━━━ DATA EXCERPTS ━━━
(** C7, as stated, fails: when an object's [__str__] and [__repr__] both
    raise, [json.dumps] raises, the handler's [str(dictionary)] raises
    too, and [log_dict] raises without logging anything. *)
Lemma log_dict_counterexample :
  Logger.log_dict (H := no_float_repr) "cfg"
    [(PyString "row",
      PyObj (mkPyObject (Err (OtherException "DetachedInstanceError"))
               (Err (OtherException "DetachedInstanceError")) true))]
    (mkWorld (mkLogger "app" EmptyString ∅) fresh_sink)
  = (Raise (OtherException "DetachedInstanceError"),
     mkWorld (mkLogger "app" EmptyString ∅) fresh_sink).
Proof. reflexivity. Qed.

(** Plain data fails the same way at the interpreter's limits.  An
    integer with more digits than the digit limit, the smallest being
    [10 ** int_max_str_digits], makes both serializations raise
    [ValueError]; so do lists a hundred deep where a hundred levels are
    all the recursion limit leaves, with [RecursionError]. *)
Lemma int_beyond_limit `{PyLimits} :
  (0 < int_max_str_digits)%nat →
  int_fits (10 ^ Z.of_nat int_max_str_digits) = false.
Proof.
  intros Hpos. unfold int_fits.
  apply Nat.ltb_lt in Hpos as ->.
  rewrite Z.abs_eq by (apply Z.pow_nonneg; lia).
  by rewrite Z.leb_refl.
Qed.

Lemma log_dict_int_beyond_limit `{FloatRepr} `{PyLimits} (path key : string)
    (n : Z) (w : World) :
  int_fits n = false →
  (0 < json_depth_limit)%nat → (1 < repr_depth_limit)%nat →
  Logger.log_dict path [(PyString key, PyInt n)] w = (Raise ValueError, w).
Proof.
  intros Hn Hjson Hrepr. rewrite log_dict_eq.
  unfold Json.dumps, PyRepr.str, PyRepr.repr.
  cbn [Json.iterencode PyRepr.repr_at mapM].
  assert ((json_depth_limit <=? 0)%nat = false) as -> by (apply Nat.leb_gt; lia).
  assert ((repr_depth_limit <=? 0)%nat = false) as -> by (apply Nat.leb_gt; lia).
  assert ((repr_depth_limit <=? 1)%nat = false) as -> by (apply Nat.leb_gt; lia).
  unfold int_to_str. rewrite Hn. reflexivity.
Qed.

Example log_dict_deep_nesting :
  Logger.log_dict (H := no_float_repr) "cfg" [(PyString "tree", deep 100)]
    (mkWorld (mkLogger "app" EmptyString ∅) fresh_sink)
  = (Raise RecursionError, mkWorld (mkLogger "app" EmptyString ∅) fresh_sink).
Proof. vm_compute. reflexivity. Qed.
(** * Clickstream generator (generate_clickstream.py): model and properties

    A shallow embedding of the batch script that turns the Olist order,
    order-item, product and customer tables into a synthetic clickstream:
    purchase-funnel sessions for delivered orders, browsing-only sessions,
    and a final sort by event timestamp.

    Modelling conventions
    - A table is the list of its rows; a cell is a [pyval] ([PyNaN] is the
      missing value pandas reads from an empty CSV field, [PyNone] is
      Python's [None]).
    - A timestamp is a whole number of seconds since 1970-01-01 00:00:00
      (the input data has second precision and every timedelta of the script
      is a whole number of seconds); [None] is pandas' [NaT].  The bounds of
      the library's 64-bit representation are not modelled.
    - The three sources of randomness of the script are kept apart, as they
      are in Python: the [random] module (seeded with 42), numpy's generator
      behind [DataFrame.sample] (a fresh generator seeded with 42 for the
      cap on delivered orders, the unseeded global one elsewhere) and the
      operating system entropy behind [uuid.uuid4].
    - Two steps of pandas are modelled as the library runs them, because
      the script's behaviour depends on more than their contract: the check
      of [DataFrame.merge] on the types of the key columns (a column that is
      entirely missing is a float64 column) and the sort of [sort_values]
      (numpy's indirect quicksort on a column of strings).
    - [log] only prints to the console; console output is not modelled. *)

From Stdlib Require Import ZArith String Ascii Bool Lia List.
From Stdlib Require Import Permutation Sorted DecimalString DecimalNat.
Import ListNotations.

Open Scope string_scope.
Open Scope list_scope.
Open Scope Z_scope.

(** ** Timestamps and their ISO-8601 rendering *)

Module Clock.

(** Seconds since the epoch; [None] is [NaT]. *)
Definition Timestamp := option Z.

(** [ts - timedelta(days=d, minutes=m, seconds=s)]; [NaT] stays [NaT]. *)
Definition timedelta (days minutes seconds : Z) : Z :=
  86400 * days + 60 * minutes + seconds.

Definition ts_sub (ts : Timestamp) (delta : Z) : Timestamp :=
  match ts with
  | Some t => Some (t - delta)
  | None => None
  end.

Definition ts_add (ts : Timestamp) (delta : Z) : Timestamp :=
  match ts with
  | Some t => Some (t + delta)
  | None => None
  end.

(** Proleptic Gregorian date of a day number (days since 1970-01-01).
    Years are counted from 1 March inside 400-year eras, so that the leap
    day is the last day of a year. *)

(** Year of the era and day of that year, for a day of the era. *)
Definition year_of_era (doe : Z) : Z * Z :=
  let c := Z.min 3 (doe / 36524) in
  let doc := doe - 36524 * c in
  let q := doc / 1461 in
  let doq := doc mod 1461 in
  let yoq := Z.min 3 (doq / 365) in
  (100 * c + 4 * q + yoq, doq - 365 * yoq).

(** Month (1 to 12) and day of the month, for a day of a year that starts
    on 1 March. *)
Definition month_day (doy : Z) : Z * Z :=
  let mp := (5 * doy + 2) / 153 in
  (if mp <? 10 then mp + 3 else mp - 9, doy - (153 * mp + 2) / 5 + 1).

Definition civil_from_days (z : Z) : Z * Z * Z :=
  let z := z + 719468 in
  let era := z / 146097 in
  let (yoe, doy) := year_of_era (z mod 146097) in
  let (m, d) := month_day doy in
  (400 * era + yoe + (if m <=? 2 then 1 else 0), m, d).

Definition digit (n : Z) : ascii := ascii_of_nat (48 + Z.to_nat n).

Definition pad2 (n : Z) : string :=
  String (digit (n / 10)) (String (digit (n mod 10)) EmptyString).

Definition pad4 (n : Z) : string :=
  String (digit (n / 1000)) (String (digit (n / 100 mod 10)) (pad2 (n mod 100))).

(** [Timestamp.isoformat(sep=" ")] of a naive timestamp with no fractional
    second: [YYYY-MM-DD HH:MM:SS]; [NaT] renders as ["NaT"]. *)
Definition isoformat_secs (t : Z) : string :=
  let '(y, m, d) := civil_from_days (t / 86400) in
  let s := t mod 86400 in
  (pad4 y ++ "-" ++ pad2 m ++ "-" ++ pad2 d ++ " " ++
   pad2 (s / 3600) ++ ":" ++ pad2 (s / 60 mod 60) ++ ":" ++ pad2 (s mod 60))%string.

Definition isoformat (ts : Timestamp) : string :=
  match ts with
  | Some t => isoformat_secs t
  | None => "NaT"
  end.

(** The numeric key [YYYYMMDDHHMMSS] of a timestamp. *)
Definition date_key (z : Z) : Z :=
  let '(y, m, d) := civil_from_days z in 10000 * y + 100 * m + d.

Definition ts_key (t : Z) : Z :=
  let s := t mod 86400 in
  1000000 * date_key (t / 86400)
  + 10000 * (s / 3600) + 100 * (s / 60 mod 60) + s mod 60.

(** First and last second of the years 0001 to 9999, the years that
    [isoformat] renders with four digits. *)
Definition ts_first : Z := -62135596800.
Definition ts_last : Z := 253402300799.

Definition in_range (t : Z) : Prop := ts_first <= t <= ts_last.

(** Rank of a day inside a year that starts on 1 March: January and
    February belong to the next civil year. *)
Definition rank (doy : Z) : Z :=
  let (m, d) := month_day doy in
  (if m <=? 2 then 10000 else 0) + 100 * m + d.

(** The six fields that [isoformat] prints. *)
Definition fields (t : Z) : Z * Z * Z * Z * Z * Z :=
  let '(y, m, d) := civil_from_days (t / 86400) in
  let s := t mod 86400 in
  (y, m, d, s / 3600, s / 60 mod 60, s mod 60).

Definition fields_ok (f : Z * Z * Z * Z * Z * Z) : Prop :=
  let '(y, m, d, hh, mm, ss) := f in
  0 <= y <= 9999 /\ 1 <= m <= 12 /\ 1 <= d <= 31 /\
  0 <= hh <= 23 /\ 0 <= mm <= 59 /\ 0 <= ss <= 59.

Definition fields_key (f : Z * Z * Z * Z * Z * Z) : Z :=
  let '(y, m, d, hh, mm, ss) := f in
  1000000 * (10000 * y + 100 * m + d) + 10000 * hh + 100 * mm + ss.

Definition render (f : Z * Z * Z * Z * Z * Z) : string :=
  let '(y, m, d, hh, mm, ss) := f in
  (pad4 y ++ "-" ++ pad2 m ++ "-" ++ pad2 d ++ " " ++
   pad2 hh ++ ":" ++ pad2 mm ++ ":" ++ pad2 ss)%string.

End Clock.

(** ** Python values, exceptions and the input tables *)

(** A dynamically typed cell: Python's [None], the float [NaN] that pandas
    uses for a missing value, or a string. *)
Inductive pyval : Type :=
  | PyNone
  | PyNaN
  | PyStr (s : string).

(** Element-wise [column == value]: a missing value equals nothing, not
    even itself. *)
Definition cell_eq (a b : pyval) : bool :=
  match a, b with
  | PyStr x, PyStr y => String.eqb x y
  | _, _ => false
  end.

(** Key match of [DataFrame.merge]: missing keys match each other. *)
Definition key_eq (a b : pyval) : bool :=
  match a, b with
  | PyStr x, PyStr y => String.eqb x y
  | PyNaN, PyNaN => true
  | PyNone, PyNone => true
  | _, _ => false
  end.

Inductive exn : Type :=
  | RuntimeError (msg : string)
  | IndexError
  | ValueError
  | KeyError (key : string).

Inductive Result (A : Type) : Type :=
  | Ok (a : A)
  | Raise (e : exn).

Arguments Ok {A} a.
Arguments Raise {A} e.

(** The four input tables, after the projection on the essential columns
    (lines 34-48). *)
Module Orders.
Record row : Type := mk {
  order_id : pyval;
  customer_id : pyval;
  order_status : pyval;
  order_purchase_timestamp : pyval
}.
End Orders.

Module OrderItems.
Record row : Type := mk {
  order_id : pyval;
  product_id : pyval
}.
End OrderItems.

Module Products.
Record row : Type := mk {
  product_id : pyval;
  product_category_name : pyval
}.
End Products.

Module Customers.
Record row : Type := mk {
  customer_id : pyval;
  customer_unique_id : pyval;
  customer_city : pyval;
  customer_state : pyval
}.
End Customers.

(** [order_items.merge(products, on="product_id", how="left")]. *)
Module ItemsJoined.
Record row : Type := mk {
  order_id : pyval;
  product_id : pyval;
  product_category_name : pyval
}.
End ItemsJoined.

(** [orders.merge(customers, on="customer_id", how="left")]; the type [T] of
    the purchase timestamp is [pyval] as read, and [Clock.Timestamp] after
    [pd.to_datetime]. *)
Module OrdersJoined.
Record row (T : Type) : Type := mk {
  order_id : pyval;
  customer_id : pyval;
  order_status : pyval;
  order_purchase_timestamp : T;
  customer_unique_id : pyval;
  customer_city : pyval;
  customer_state : pyval
}.
Arguments mk {T}.
Arguments order_id {T}.
Arguments customer_id {T}.
Arguments order_status {T}.
Arguments order_purchase_timestamp {T}.
Arguments customer_unique_id {T}.
Arguments customer_city {T}.
Arguments customer_state {T}.
End OrdersJoined.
━━━
(WHAT TO WORK ON): Given the records above, restate word for word only the lines starting at the one with "apply Nat.ltb_lt in Hpos as ->." and ending at the one with "intros Hn Hjson Hrepr. rewrite log_dict_eq.".

(EXERCISE SOLUTION):
  apply Nat.ltb_lt in Hpos as ->.
  rewrite Z.abs_eq by (apply Z.pow_nonneg; lia).
  by rewrite Z.leb_refl.
Qed.

Lemma log_dict_int_beyond_limit `{FloatRepr} `{PyLimits} (path key : string)
    (n : Z) (w : World) :
  int_fits n = false →
  (0 < json_depth_limit)%nat → (1 < repr_depth_limit)%nat →
  Logger.log_dict path [(PyString key, PyInt n)] w = (Raise ValueError, w).
Proof.
  intros Hn Hjson Hrepr. rewrite log_dict_eq.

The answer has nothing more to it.